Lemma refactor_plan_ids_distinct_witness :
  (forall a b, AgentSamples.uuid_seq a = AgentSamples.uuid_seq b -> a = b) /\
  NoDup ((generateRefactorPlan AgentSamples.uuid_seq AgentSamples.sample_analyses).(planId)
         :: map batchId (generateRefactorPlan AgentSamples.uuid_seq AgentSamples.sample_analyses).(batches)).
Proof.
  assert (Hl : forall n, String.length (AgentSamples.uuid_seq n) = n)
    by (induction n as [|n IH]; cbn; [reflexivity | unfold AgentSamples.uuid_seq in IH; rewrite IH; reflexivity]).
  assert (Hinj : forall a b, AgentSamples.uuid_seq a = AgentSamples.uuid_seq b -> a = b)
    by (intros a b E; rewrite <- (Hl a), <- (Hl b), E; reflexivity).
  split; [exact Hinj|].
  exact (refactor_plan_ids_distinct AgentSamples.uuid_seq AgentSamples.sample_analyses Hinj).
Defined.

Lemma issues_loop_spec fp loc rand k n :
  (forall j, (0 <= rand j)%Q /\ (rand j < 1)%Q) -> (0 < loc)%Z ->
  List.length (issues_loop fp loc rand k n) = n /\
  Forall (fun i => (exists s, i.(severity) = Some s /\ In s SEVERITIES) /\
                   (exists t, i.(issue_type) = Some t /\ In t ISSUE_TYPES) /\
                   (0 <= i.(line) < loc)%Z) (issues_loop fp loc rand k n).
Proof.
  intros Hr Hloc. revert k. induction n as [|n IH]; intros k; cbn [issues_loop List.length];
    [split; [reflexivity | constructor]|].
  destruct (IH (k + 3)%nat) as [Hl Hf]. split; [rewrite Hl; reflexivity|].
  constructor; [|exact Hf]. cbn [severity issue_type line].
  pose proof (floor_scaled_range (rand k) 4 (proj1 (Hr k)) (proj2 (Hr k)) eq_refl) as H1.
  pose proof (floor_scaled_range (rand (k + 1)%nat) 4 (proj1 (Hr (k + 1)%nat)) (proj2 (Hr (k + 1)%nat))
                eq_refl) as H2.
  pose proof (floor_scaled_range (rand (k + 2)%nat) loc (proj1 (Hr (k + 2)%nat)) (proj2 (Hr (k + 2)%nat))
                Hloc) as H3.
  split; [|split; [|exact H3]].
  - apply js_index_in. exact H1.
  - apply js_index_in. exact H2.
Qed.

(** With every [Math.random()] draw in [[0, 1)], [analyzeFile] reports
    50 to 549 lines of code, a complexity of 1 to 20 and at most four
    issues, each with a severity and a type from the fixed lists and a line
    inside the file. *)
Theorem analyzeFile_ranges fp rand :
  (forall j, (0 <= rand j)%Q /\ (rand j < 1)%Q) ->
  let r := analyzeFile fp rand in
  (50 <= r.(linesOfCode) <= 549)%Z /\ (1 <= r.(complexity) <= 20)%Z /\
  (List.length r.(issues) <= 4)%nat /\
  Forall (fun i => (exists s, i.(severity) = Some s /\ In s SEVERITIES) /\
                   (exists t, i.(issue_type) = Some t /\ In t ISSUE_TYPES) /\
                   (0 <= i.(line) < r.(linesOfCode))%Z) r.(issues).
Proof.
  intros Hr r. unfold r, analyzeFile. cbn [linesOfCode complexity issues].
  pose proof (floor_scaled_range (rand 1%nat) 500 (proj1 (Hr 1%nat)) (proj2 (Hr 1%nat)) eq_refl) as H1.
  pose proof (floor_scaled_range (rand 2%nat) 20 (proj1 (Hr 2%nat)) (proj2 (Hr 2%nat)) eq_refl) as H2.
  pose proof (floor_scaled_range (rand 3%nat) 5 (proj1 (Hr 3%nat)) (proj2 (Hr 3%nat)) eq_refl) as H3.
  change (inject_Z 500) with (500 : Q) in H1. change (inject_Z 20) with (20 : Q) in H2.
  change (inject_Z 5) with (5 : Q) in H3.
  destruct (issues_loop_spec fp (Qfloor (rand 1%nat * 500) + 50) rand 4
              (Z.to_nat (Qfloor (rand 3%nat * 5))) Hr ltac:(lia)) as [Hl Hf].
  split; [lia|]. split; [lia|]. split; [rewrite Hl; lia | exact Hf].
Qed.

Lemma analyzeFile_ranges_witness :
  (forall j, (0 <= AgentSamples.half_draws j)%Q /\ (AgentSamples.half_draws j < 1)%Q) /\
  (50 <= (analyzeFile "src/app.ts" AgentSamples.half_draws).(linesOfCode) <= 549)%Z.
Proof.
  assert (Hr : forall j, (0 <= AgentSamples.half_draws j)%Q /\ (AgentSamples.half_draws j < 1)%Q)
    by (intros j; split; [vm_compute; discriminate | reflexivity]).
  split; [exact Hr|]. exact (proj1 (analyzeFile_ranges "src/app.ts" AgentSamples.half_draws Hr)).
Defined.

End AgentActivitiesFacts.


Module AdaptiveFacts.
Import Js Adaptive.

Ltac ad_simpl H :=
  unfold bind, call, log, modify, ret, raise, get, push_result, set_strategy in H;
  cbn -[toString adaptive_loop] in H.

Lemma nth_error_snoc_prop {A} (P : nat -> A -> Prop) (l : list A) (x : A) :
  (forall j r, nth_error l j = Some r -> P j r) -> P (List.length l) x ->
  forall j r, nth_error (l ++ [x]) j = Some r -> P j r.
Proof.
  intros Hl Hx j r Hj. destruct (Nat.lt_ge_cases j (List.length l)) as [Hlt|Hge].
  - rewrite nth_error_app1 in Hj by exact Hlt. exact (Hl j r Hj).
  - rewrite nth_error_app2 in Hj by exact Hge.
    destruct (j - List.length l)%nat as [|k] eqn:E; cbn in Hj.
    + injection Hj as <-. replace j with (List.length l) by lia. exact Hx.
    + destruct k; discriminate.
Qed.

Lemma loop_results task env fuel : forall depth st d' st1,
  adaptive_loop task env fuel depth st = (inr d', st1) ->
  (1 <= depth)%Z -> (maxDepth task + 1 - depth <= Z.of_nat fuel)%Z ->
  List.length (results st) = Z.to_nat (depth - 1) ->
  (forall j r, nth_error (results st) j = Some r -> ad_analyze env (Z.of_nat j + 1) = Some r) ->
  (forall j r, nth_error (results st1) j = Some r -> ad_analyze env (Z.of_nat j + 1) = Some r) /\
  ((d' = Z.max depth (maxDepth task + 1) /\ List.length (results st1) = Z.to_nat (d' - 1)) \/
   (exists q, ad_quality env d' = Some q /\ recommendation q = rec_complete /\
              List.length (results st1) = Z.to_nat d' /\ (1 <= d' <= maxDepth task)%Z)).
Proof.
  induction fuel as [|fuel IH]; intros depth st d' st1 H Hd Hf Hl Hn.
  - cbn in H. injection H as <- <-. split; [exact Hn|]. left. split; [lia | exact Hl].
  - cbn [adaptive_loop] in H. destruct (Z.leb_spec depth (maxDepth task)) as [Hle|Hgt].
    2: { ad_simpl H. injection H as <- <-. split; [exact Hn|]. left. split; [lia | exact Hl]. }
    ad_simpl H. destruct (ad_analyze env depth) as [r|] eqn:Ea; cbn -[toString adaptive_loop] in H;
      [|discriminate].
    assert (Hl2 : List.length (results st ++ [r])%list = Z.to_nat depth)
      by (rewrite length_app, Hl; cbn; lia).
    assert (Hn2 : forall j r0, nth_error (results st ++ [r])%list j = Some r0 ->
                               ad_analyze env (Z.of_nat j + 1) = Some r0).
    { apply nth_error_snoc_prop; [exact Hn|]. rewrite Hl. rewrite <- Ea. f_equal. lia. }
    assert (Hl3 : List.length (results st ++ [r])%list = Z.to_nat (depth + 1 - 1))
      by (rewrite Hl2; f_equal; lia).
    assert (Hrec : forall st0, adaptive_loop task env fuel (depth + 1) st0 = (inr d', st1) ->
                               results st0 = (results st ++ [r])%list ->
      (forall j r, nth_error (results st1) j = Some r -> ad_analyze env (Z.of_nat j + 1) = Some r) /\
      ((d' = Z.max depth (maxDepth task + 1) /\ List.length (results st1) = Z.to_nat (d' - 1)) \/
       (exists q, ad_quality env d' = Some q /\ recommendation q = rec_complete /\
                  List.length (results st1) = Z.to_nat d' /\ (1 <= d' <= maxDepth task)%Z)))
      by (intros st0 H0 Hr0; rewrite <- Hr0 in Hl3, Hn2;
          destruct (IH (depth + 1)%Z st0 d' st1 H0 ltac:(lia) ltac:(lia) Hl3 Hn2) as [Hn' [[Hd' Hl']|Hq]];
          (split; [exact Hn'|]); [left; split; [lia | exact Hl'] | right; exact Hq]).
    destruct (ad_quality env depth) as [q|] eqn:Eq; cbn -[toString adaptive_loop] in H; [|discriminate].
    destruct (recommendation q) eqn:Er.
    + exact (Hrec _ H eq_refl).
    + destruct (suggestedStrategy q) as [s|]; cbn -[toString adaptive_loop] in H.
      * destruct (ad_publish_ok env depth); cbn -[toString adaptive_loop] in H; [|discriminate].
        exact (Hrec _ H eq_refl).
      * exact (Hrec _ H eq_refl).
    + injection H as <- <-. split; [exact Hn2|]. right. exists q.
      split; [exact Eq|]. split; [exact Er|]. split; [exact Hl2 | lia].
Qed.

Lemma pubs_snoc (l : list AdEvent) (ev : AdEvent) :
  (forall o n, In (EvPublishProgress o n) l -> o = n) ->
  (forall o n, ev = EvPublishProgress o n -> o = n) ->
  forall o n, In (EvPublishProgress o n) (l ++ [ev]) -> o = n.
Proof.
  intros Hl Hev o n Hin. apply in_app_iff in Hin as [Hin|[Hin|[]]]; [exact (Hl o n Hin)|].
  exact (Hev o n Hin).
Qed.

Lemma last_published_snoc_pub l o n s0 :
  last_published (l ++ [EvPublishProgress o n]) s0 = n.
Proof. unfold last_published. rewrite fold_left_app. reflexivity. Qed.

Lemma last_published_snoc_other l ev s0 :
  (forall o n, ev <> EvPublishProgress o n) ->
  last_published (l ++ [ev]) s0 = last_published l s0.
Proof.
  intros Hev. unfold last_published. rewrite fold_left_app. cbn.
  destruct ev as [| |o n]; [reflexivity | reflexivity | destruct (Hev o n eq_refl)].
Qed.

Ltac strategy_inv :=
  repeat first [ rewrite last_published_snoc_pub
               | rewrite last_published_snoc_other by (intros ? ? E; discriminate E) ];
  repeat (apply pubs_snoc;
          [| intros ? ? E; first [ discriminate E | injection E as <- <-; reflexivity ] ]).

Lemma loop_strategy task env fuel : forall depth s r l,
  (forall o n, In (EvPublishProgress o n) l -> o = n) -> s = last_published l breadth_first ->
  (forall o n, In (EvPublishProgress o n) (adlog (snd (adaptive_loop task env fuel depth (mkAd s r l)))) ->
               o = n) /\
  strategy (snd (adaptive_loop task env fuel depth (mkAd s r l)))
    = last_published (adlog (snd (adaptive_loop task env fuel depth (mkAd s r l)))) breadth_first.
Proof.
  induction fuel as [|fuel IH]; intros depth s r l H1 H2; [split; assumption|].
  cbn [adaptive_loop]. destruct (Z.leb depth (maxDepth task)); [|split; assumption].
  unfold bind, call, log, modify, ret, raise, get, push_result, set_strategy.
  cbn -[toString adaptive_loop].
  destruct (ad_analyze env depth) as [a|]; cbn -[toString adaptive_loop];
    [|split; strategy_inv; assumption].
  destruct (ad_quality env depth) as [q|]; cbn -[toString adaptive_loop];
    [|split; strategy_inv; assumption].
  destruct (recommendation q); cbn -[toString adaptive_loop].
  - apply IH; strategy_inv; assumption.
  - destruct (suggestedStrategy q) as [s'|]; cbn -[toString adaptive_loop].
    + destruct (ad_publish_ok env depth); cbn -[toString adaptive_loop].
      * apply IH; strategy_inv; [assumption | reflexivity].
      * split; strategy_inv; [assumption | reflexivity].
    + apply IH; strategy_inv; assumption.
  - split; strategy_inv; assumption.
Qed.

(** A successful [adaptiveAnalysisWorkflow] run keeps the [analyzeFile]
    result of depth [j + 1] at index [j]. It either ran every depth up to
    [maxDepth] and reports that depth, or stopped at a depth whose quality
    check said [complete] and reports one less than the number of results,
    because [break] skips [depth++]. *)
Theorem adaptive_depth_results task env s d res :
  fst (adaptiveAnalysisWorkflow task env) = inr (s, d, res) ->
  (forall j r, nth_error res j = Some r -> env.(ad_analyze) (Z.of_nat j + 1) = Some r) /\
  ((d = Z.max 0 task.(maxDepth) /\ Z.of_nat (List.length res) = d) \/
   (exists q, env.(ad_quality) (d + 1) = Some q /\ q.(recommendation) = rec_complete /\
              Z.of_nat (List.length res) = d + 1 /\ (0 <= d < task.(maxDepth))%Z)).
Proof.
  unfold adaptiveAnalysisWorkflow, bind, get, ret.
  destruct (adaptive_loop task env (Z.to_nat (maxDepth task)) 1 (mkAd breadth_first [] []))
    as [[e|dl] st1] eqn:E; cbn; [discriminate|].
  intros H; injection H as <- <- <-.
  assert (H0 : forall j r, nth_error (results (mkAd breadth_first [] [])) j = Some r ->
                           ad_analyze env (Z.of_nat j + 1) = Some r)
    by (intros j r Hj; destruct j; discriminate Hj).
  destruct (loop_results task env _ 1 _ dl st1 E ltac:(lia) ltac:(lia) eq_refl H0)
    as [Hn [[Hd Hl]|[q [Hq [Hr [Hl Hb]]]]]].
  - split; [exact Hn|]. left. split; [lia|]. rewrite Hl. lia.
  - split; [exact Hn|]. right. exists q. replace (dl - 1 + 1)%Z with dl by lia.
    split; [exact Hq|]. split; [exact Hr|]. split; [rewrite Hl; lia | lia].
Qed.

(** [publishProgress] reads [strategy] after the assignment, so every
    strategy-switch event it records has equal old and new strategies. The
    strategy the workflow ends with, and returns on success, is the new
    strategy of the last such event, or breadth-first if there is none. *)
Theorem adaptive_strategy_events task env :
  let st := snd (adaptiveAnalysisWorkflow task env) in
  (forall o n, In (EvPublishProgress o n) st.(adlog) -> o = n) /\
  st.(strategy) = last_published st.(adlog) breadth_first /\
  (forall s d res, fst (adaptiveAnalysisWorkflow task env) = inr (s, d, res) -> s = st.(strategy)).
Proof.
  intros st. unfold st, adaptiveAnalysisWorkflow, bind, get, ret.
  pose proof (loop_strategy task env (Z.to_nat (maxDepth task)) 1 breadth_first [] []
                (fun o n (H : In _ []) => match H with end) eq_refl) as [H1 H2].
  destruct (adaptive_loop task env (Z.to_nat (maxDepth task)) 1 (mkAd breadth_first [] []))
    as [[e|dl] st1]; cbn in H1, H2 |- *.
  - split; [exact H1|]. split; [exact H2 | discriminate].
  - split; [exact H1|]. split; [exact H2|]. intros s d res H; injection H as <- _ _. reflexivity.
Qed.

...

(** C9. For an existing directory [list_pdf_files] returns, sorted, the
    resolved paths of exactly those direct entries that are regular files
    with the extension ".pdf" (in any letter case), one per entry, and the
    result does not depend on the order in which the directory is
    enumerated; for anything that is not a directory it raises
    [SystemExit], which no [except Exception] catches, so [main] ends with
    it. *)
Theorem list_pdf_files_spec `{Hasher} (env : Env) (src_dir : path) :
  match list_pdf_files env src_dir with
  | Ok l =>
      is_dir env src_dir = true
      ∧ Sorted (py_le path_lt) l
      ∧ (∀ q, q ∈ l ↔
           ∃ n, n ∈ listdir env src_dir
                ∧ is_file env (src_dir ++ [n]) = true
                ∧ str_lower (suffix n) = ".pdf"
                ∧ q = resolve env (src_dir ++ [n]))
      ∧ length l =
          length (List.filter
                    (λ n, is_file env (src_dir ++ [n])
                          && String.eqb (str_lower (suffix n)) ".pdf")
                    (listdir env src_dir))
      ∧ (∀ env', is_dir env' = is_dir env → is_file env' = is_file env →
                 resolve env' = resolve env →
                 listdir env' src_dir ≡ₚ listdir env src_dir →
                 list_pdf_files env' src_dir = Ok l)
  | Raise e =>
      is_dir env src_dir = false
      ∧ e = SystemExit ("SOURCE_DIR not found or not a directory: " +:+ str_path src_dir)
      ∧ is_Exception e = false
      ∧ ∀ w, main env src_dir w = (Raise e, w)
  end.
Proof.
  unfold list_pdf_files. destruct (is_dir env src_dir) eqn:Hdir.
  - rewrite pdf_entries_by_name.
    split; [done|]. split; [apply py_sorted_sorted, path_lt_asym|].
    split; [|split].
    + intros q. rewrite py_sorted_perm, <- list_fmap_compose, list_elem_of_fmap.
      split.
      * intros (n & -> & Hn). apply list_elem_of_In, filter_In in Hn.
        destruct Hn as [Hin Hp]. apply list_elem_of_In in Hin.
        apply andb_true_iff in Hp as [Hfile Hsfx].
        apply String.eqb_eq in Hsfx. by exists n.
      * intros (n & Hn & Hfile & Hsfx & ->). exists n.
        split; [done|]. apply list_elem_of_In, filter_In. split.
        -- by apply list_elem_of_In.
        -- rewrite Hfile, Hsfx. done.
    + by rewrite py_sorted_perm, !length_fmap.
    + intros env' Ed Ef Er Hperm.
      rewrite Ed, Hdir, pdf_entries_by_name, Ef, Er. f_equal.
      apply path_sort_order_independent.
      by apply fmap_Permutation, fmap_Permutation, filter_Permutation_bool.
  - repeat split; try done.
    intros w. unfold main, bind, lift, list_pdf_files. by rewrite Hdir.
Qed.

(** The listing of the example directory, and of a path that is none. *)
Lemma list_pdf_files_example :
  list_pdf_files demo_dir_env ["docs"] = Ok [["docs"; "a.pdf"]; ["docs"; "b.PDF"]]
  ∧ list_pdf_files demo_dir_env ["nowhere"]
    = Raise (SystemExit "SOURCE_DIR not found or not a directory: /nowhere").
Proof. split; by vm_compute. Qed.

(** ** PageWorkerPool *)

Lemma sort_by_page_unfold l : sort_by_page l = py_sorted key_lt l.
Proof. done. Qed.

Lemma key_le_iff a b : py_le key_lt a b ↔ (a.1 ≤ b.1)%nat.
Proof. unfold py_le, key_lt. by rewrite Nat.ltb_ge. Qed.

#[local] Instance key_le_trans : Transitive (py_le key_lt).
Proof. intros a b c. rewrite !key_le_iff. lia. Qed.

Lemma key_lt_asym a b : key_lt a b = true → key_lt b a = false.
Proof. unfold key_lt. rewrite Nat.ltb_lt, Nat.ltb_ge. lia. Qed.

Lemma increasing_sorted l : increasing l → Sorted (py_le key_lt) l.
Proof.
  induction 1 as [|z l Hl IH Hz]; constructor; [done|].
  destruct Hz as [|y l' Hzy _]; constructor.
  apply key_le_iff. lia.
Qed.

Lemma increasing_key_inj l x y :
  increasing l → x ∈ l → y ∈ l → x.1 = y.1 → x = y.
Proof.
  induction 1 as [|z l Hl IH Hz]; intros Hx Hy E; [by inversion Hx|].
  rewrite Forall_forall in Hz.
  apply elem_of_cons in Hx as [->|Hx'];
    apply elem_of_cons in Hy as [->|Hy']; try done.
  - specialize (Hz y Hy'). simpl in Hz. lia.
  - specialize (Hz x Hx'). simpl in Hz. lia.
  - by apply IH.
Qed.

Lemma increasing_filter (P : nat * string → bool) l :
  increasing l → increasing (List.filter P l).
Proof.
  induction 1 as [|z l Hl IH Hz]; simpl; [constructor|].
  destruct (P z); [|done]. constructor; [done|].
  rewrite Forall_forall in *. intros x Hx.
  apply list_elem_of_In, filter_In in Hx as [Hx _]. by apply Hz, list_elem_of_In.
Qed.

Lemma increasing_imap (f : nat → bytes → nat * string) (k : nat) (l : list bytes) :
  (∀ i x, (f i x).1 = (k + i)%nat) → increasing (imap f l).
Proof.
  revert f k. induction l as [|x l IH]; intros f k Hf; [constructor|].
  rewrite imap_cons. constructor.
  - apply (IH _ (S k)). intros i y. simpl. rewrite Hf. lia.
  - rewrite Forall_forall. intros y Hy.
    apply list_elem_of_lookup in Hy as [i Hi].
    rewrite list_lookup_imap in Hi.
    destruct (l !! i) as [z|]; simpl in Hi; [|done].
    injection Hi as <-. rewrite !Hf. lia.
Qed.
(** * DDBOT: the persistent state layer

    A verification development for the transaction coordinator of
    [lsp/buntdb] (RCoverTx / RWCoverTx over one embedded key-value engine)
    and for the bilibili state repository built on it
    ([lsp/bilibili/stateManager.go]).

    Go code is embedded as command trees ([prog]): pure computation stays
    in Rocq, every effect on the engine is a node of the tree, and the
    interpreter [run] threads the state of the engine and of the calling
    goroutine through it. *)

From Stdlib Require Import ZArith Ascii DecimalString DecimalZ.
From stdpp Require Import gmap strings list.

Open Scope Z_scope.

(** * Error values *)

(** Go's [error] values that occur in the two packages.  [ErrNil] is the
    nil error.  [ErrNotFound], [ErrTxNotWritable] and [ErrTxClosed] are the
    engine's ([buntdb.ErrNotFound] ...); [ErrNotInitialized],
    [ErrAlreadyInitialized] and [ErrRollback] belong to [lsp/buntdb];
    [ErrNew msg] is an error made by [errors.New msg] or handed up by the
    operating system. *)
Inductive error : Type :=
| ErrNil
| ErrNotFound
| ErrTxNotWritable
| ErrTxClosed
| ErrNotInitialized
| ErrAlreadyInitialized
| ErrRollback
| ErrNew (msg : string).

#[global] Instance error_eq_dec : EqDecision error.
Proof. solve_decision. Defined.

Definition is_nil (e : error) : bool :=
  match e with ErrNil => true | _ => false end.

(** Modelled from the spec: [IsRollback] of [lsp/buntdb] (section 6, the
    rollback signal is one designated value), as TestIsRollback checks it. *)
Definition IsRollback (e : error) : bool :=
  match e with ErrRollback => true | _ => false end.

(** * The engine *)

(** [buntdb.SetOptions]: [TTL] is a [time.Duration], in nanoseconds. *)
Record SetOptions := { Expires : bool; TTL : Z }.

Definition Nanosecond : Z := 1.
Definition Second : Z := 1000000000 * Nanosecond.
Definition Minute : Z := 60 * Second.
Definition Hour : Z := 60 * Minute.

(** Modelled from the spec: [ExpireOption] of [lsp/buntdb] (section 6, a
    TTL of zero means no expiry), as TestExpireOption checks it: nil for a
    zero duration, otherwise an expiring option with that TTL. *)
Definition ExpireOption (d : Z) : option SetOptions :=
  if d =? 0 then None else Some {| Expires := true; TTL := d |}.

---

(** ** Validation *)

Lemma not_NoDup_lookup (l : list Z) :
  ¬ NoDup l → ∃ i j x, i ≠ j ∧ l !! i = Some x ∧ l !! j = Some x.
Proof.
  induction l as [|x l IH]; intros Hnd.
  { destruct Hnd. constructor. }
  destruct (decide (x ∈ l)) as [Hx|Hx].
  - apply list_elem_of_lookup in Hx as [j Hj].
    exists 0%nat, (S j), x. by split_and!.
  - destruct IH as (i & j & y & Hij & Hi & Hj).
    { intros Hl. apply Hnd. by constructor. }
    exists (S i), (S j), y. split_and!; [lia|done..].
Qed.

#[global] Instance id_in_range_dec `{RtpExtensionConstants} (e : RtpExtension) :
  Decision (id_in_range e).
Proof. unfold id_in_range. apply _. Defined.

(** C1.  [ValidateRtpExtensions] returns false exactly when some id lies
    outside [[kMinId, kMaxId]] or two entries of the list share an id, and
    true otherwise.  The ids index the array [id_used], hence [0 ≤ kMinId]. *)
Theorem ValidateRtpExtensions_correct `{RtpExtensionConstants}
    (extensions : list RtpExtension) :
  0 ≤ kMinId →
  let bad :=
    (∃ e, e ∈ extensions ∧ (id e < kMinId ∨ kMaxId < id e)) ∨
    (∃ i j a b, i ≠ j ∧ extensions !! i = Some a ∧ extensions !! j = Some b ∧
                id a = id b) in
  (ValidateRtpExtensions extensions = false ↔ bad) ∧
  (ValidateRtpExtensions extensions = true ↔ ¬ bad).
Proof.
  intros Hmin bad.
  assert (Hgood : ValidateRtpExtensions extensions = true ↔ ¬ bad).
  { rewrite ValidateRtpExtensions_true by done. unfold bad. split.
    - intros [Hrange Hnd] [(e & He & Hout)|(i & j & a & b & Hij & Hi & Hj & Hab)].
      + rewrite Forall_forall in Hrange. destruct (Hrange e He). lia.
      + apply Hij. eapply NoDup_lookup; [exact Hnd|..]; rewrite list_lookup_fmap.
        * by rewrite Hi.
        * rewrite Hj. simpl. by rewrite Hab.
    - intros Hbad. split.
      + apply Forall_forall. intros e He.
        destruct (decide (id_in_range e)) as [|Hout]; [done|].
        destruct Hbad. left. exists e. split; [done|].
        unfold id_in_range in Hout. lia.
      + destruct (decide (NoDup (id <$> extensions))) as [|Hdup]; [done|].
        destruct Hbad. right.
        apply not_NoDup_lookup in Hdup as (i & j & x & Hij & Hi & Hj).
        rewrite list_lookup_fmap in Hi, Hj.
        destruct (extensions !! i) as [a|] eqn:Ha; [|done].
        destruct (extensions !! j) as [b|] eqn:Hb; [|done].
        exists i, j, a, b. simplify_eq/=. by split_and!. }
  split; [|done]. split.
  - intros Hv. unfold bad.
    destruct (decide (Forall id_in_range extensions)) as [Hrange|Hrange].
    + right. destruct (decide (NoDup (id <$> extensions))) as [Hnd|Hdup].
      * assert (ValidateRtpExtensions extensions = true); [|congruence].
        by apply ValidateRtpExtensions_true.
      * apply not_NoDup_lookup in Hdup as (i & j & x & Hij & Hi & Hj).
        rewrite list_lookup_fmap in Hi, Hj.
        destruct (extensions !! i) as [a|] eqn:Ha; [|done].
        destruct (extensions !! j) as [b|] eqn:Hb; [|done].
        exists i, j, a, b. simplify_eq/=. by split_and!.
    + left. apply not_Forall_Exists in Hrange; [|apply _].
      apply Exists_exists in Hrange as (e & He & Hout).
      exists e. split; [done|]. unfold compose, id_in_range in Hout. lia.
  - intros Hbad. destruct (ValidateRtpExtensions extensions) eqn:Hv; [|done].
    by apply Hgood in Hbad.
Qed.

• [Task requirements]: Word for word, restate the lines of the data above that fall between the line holding "check said [complete]" and the line holding "(exists q, env.(ad_quality)", inclusive, and no other lines.

• [Written solution]:
    check said [complete] and reports one less than the number of results,
    because [break] skips [depth++]. *)
Theorem adaptive_depth_results task env s d res :
  fst (adaptiveAnalysisWorkflow task env) = inr (s, d, res) ->
  (forall j r, nth_error res j = Some r -> env.(ad_analyze) (Z.of_nat j + 1) = Some r) /\
  ((d = Z.max 0 task.(maxDepth) /\ Z.of_nat (List.length res) = d) \/
   (exists q, env.(ad_quality) (d + 1) = Some q /\ q.(recommendation) = rec_complete /\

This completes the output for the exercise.